Unverändert bleibt das Problem, wohin die Seenotretter gerettete Migranten bringen sollen. "An der rechtlichen Situation hat sich nichts geändert", sagt Isler dazu. "Anzulaufen ist der nächste sichere Ort - das ist in der Regel Italien oder Malta." Und wenn sich die Behörden dieser Länder weigern, Migranten aufzunehmen? Unwahrscheinlich ist das nicht, beide Länder haben schon Schiffe abgewiesen. "Da wir unter der Bundesflagge fahren, ist die Seenotleitung Bremen für uns zuständig. Dann rufen wir dort an." Es wäre eine Premiere: Erstmals müsste die Bundesregierung in einen solchen Konflikt eingreifen.

Rechtlich sei die Situation klar, sagt Isler: "Immer wenn Italien oder Malta sich weigern, Rettungsschiffe mit Flüchtlingen aufzunehmen, verstoßen sie gegen internationales Recht." Zurück nach Libyen, wie manche Politiker dies gelegentlich fordern, darf Sea-Eye Migranten gar nicht bringen. "Auch Schiffe der italienischen Marine haben noch nie Flüchtlinge zurück nach Afrika gebracht, eben weil dies ein Verstoß gegen das Völkerrecht wäre. Deshalb ist es absurd, das von Zivilisten zu verlangen."

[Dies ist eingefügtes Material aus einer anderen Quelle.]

Lemma done_snoc dn wf ds s o k :
  inv dn wf false ds s o → active wf k → NoDup (dn ++ [k]) ∧ Forall (λ i, (i < n)%nat) (dn ++ [k]) ∧ ordered (dn ++ [k]) ∧ (length dn < n)%nat.
Proof.
  intros Hi Ha. destruct (active_status _ _ _ _ _ _ Hi Ha) as [Hk Hsk]. destruct (in_done _ _ _ _ _ _ Hi) as (Hnd & Hall & Hord).
  destruct (active_ready _ _ _ (in_status _ _ _ _ _ _ Hi k Hk) Hsk) as [Hkd Hins].
  assert (NoDup (dn ++ [k])) as Hnd' by (apply NoDup_app; split; [done|]; split; [set_solver|apply NoDup_singleton]).
  assert (Forall (λ i, (i < n)%nat) (dn ++ [k])) as Hall' by (apply Forall_app; split; [done|by apply Forall_singleton]).
  split_and!; [done|done| |].
  - intros l1 x l2 j E Hdep. destruct l2 as [|y l2 _] using rev_ind.
    + apply app_inj_tail in E as [-> ->]. destruct Hdep as (_ & _ & Hin). rewrite Forall_forall in Hins. apply Hins in Hin.
      apply list_elem_of_fmap in Hin as (j' & Hj & ?). by assert (j = j') as -> by lia.
    + rewrite app_comm_cons, app_assoc in E. apply app_inj_tail in E as [-> _]. by eapply Hord.
  - apply done_submseteq, submseteq_length in Hnd'; [|done]. rewrite length_seq, length_app in Hnd'. simpl in Hnd'. lia.
Qed.

Lemma deps_snoc dn k i ds :
  (i < n)%nat → (k < n)%nat → (∀ i, (i < n)%nat → (task_index <$> ds i) = (mask dn <$> ins ts0 i) ∧ Forall dep_ok (ds i)) →
  (task_index <$> discharged ts0 k ds i) = (mask (dn ++ [k]) <$> ins ts0 i) ∧ Forall dep_ok (discharged ts0 k ds i).
Proof.
  intros Hi Hk Hds. destruct (Hds i Hi) as [E Hok]. pose proof (ix_length _ _ (su_indexed _ Hsetup)).
  destruct (lookup_lt_is_Some_2 ts0 k) as [t Ht]; [lia|]. unfold discharged. rewrite Ht.
  assert ((mask (dn ++ [k]) <$> ins ts0 i) = (task_index ∘ clear_on k <$> ds i)) as ->.
  { transitivity ((λ x, if decide (x = Z.of_nat k) then -1 else x) <$> (mask dn <$> ins ts0 i)).
    - rewrite <-list_fmap_compose. apply list_fmap_ext. intros ? x _. simpl. apply mask_snoc.
    - rewrite <-E, <-list_fmap_compose. apply list_fmap_ext. intros ? d _. unfold compose, clear_on. destruct (Z.eqb_spec (task_index d) (Z.of_nat k)); case_decide; done. }
  case_decide as Hin; [split; [by rewrite <-list_fmap_compose|apply Forall_fmap; eapply Forall_impl; [exact Hok|]; intros; by apply clear_on_ok]|].
  split; [|done]. apply list_fmap_ext. intros j d Hd. unfold compose, clear_on. destruct (Z.eqb_spec (task_index d) (Z.of_nat k)) as [Ek|]; [|done].
  exfalso. apply Hin. rewrite <-(proj2 (ins_outs_task _ _ _ Ht)). apply cnt_pos. rewrite <-(ix_dual _ _ (su_indexed _ Hsetup)) by done. apply cnt_pos.
  assert (task_index d ∈ mask dn <$> ins ts0 i) as Hm by (rewrite <-E; apply list_elem_of_fmap_2; by eapply list_elem_of_lookup_2).
  apply list_elem_of_fmap in Hm as (x & Hx & Hxin). unfold mask in Hx. case_decide; [lia|]. congruence.
Qed.

Lemma gives_mid dn wf ds s o k nt missing saved oj mj m :
  inv dn wf false ds s o → active wf k → on_task k OPH_ODB_STATUS_COMPLETED nt → n_status nt = OPH_ODB_STATUS_COMPLETED → reliable m →
  gives (process_notification auto missing saved fuel nt OPH_ODB_STATUS_COMPLETED oj mj wf) (λ x, ∃ ds' o', mid dn k s x.1 x.2 ds' o') m.
Proof.
  intros Hi Ha (Hnt & Hli & _ & Hout) Hst Hm. destruct (active_status _ _ _ _ _ _ Hi Ha) as [Hk Hsk].
  destruct (done_snoc _ _ _ _ _ _ Hi Ha) as (Hnd' & Hall' & Hord' & Hlen). destruct (active_ready _ _ _ (in_status _ _ _ _ _ _ Hi k Hk) Hsk) as [Hkd _].
  pose proof Hi as [Hv Hc Hd Hfi He Hds Hs Ho]. set (r := (n - length (dn ++ [k]))%nat). assert (length (dn ++ [k]) = S (length dn)) as Hl by (rewrite length_app; simpl; lia).
  eapply gives_mono.
  { eapply (gives_completed ts0 n run_hops auto missing saved fuel nt oj mj wf ds s o k r); try done; [| |].
    - rewrite Hc. repeat f_equal. lia.
    - by apply Ho.
    - intros i Hin. by apply Hds. }
  intros [wf1 f] [(outs' & Hok & Hv1) (Hc1 & Hf & Htc & Hup & Hre)]. simpl in *. exists (discharged ts0 k ds), (<[k := outs']> o).
  assert (bool_decide (r = 0%nat) = bool_decide (length (dn ++ [k]) = n)) as Eb by (apply bool_decide_ext; lia).
  assert (wf_status wf1 = if decide (r = 0%nat) then OPH_ODB_STATUS_COMPLETED else wf_status wf) as Hws by (unfold core in Hc1; congruence).
  split; [done| |done| | | |].
  - by rewrite Hws.
  - split_and!; [congruence|done..].
  - rewrite Hf, Hws. case_bool_decide; [by rewrite decide_True|by rewrite decide_False].
  - intros i Hin. by apply deps_snoc.
  - intros i Hin Hnin. rewrite fn_lookup_insert_ne by set_solver. apply Ho; [done|set_solver].
Qed.
(** The statuses after a completion: those of the completed tasks, of the tasks it made ready and of the others. *)
Lemma status_starts dn k s ds l i :
  (∀ i, (i < n)%nat → (task_index <$> ds i) = (mask (dn ++ [k]) <$> ins ts0 i) ∧ Forall dep_ok (ds i)) →
  (∀ i, (i < n)%nat → status_ok dn i (s i)) → (i < n)%nat → (∀ i, (i < n)%nat → Z.of_nat k ∈ ins ts0 i → i ∈ l) →
  status_ok (dn ++ [k]) i (starts l ds (<[k := OPH_ODB_STATUS_COMPLETED]> s) i).
Proof.
  intros Hds Hs Hi Hl. pose proof (open_mask (dn ++ [k]) i (ds i) Hi (proj1 (Hds i Hi))) as Hom. unfold starts.
  destruct (decide (i = k)) as [-> |Hne].
  { unfold status_ok. rewrite decide_True by set_solver. rewrite fn_lookup_insert. by rewrite decide_False by (intros (_ & _ & ?); done). }
  rewrite fn_lookup_insert_ne by done. specialize (Hs i Hi). unfold status_ok in *. destruct (decide (i ∈ dn)) as [Hd|Hd].
  { rewrite decide_True by set_solver. rewrite decide_False; [done|]. rewrite Hs. by intros (_ & _ & ?). }
  rewrite (decide_False (P := i ∈ dn ++ [k])) by set_solver.
  destruct (decide (Forall (λ x, x ∈ Z.of_nat <$> dn) (ins ts0 i))) as [Hf|Hf].
  - rewrite (decide_True (P := Forall _ _)); [|eapply Forall_impl; [exact Hf|]; intros x Hx; rewrite fmap_app; set_solver].
    rewrite decide_False; [done|]. unfold OPH_ODB_STATUS_UNKNOWN in *. lia.
  - destruct (decide (Forall (λ x, x ∈ Z.of_nat <$> dn ++ [k]) (ins ts0 i))) as [Hf'|Hf'].
    + rewrite decide_True; [done|]. split_and!; [|by apply Hom|done]. apply Hl; [done|].
      apply not_Forall_Exists, Exists_exists in Hf; [|apply _]. destruct Hf as (x & Hx & Hxn). rewrite Forall_forall in Hf'. specialize (Hf' x Hx).
      rewrite fmap_app in Hf'. assert (x = Z.of_nat k) as <- by set_solver. done.
    + rewrite decide_False by tauto. done.
Qed.

Lemma mid_inv dn k s wf f ds o wf' l :
  mid dn k s wf f ds o → (∀ i, (i < n)%nat → status_ok dn i (s i)) → (∀ i, (i < n)%nat → Z.of_nat k ∈ ins ts0 i → i ∈ l) →
  view ts0 n wf ds (starts l ds (<[k := OPH_ODB_STATUS_COMPLETED]> s)) o wf' →
  inv (dn ++ [k]) wf' (final f) ds (starts l ds (<[k := OPH_ODB_STATUS_COMPLETED]> s)) o.
Proof.
  intros [Hv Hc Hd (Hf & _) He Hds Ho] Hs Hl Hv'. apply view_core in Hv' as Hc'. apply view_core_self in Hv'.
  assert (wf_status wf' = wf_status wf) as Hws by (unfold core in Hc'; congruence).
  split; [done| |done|done| |done| |done].
  - by rewrite Hc', Hc, Hws.
  - by rewrite Hws.
  - intros i Hi. by apply status_starts.
Qed.

(** Once all tasks are completed none is left to be started. *)
Lemma mid_final dn k s wf f ds o :
  mid dn k s wf f ds o → (∀ i, (i < n)%nat → status_ok dn i (s i)) → final f = true →
  inv (dn ++ [k]) wf true ds (<[k := OPH_ODB_STATUS_COMPLETED]> s) o.
Proof.
  intros Hm Hs Hf. pose proof Hm as [Hv Hc (Hnd & Hall & Hord) (Ef & _) He Hds Ho]. rewrite Hf in *. symmetry in Ef. apply bool_decide_eq_true in Ef.
  split; [done|done|done| |done|done| |done].
  - by rewrite bool_decide_eq_true_2.
  - intros i Hi. assert (i ∈ dn ++ [k]) as Hin by (by apply done_all). unfold status_ok. rewrite decide_True by done.
    destruct (decide (i = k)) as [-> |]; [by rewrite fn_lookup_insert|]. rewrite fn_lookup_insert_ne by done. specialize (Hs i Hi). unfold status_ok in Hs.
    by rewrite decide_True in Hs by set_solver.
Qed.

Nach Angaben der Internationalen Organisation für Migration sind 2018 bereits mehr als 2160 Migranten bei der Fahrt über das Mittelmeer ums Leben gekommen. Auf der laut UN tödlichsten Route zwischen dem Bürgerkriegsland Libyen und Italien ist die Überfahrt dieses Jahr noch gefährlicher geworden. Zwischen Januar und Juli kam nach UN-Angaben jeder 18. Migrant ums Leben, im September war es bereits jeder achte. Das UN-Flüchtlingshilfswerk UNHCR erklärt die hohe Todesrate mit der geringen Präsenz von zivilen Rettungsschiffen vor Libyen.